> _DATA IN THIS EXERCISE_:
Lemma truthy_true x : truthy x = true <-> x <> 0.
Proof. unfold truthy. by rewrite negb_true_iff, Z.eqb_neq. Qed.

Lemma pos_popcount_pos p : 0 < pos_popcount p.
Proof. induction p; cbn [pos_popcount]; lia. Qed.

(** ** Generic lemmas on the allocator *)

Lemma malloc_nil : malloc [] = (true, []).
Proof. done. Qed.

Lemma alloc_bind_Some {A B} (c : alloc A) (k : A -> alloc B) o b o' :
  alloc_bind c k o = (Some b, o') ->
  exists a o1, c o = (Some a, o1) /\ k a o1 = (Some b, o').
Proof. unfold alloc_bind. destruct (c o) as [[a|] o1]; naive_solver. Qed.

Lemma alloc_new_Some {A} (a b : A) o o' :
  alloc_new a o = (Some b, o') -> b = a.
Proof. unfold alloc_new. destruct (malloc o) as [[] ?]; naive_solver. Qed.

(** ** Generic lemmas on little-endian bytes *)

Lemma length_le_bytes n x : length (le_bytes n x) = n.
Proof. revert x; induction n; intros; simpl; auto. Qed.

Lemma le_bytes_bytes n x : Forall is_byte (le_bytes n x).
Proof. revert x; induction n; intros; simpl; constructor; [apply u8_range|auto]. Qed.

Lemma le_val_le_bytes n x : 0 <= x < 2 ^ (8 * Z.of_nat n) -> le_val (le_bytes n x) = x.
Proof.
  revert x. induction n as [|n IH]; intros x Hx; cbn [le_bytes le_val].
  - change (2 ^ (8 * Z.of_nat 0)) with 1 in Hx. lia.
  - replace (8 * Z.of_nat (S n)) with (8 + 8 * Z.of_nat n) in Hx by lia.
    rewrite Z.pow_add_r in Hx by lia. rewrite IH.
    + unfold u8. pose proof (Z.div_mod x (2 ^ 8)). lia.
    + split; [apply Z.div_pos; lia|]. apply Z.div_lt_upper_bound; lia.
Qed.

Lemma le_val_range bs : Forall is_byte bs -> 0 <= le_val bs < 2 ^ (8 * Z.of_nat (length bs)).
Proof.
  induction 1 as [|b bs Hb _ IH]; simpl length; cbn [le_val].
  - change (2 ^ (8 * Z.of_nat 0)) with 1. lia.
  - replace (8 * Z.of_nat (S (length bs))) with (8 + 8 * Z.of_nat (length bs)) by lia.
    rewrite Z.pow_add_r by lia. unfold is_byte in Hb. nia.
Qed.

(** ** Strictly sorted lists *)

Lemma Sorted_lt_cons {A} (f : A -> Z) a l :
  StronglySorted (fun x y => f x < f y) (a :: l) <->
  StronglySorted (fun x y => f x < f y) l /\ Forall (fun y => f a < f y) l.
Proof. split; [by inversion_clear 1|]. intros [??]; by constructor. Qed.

> _PROBLEM DESCRIPTION_: Once you reach the line with "(2 ^ 8)). lia." in the data above, copy it and every line after it exactly, up to and including the line with "StronglySorted (fun x y => f x < f y) l".

> _FINISHED TASK_:
    + unfold u8. pose proof (Z.div_mod x (2 ^ 8)). lia.
    + split; [apply Z.div_pos; lia|]. apply Z.div_lt_upper_bound; lia.
Qed.

Lemma le_val_range bs : Forall is_byte bs -> 0 <= le_val bs < 2 ^ (8 * Z.of_nat (length bs)).
Proof.
  induction 1 as [|b bs Hb _ IH]; simpl length; cbn [le_val].
  - change (2 ^ (8 * Z.of_nat 0)) with 1. lia.
  - replace (8 * Z.of_nat (S (length bs))) with (8 + 8 * Z.of_nat (length bs)) by lia.
    rewrite Z.pow_add_r by lia. unfold is_byte in Hb. nia.
Qed.

(** ** Strictly sorted lists *)

Lemma Sorted_lt_cons {A} (f : A -> Z) a l :
  StronglySorted (fun x y => f x < f y) (a :: l) <->
  StronglySorted (fun x y => f x < f y) l /\ Forall (fun y => f a < f y) l.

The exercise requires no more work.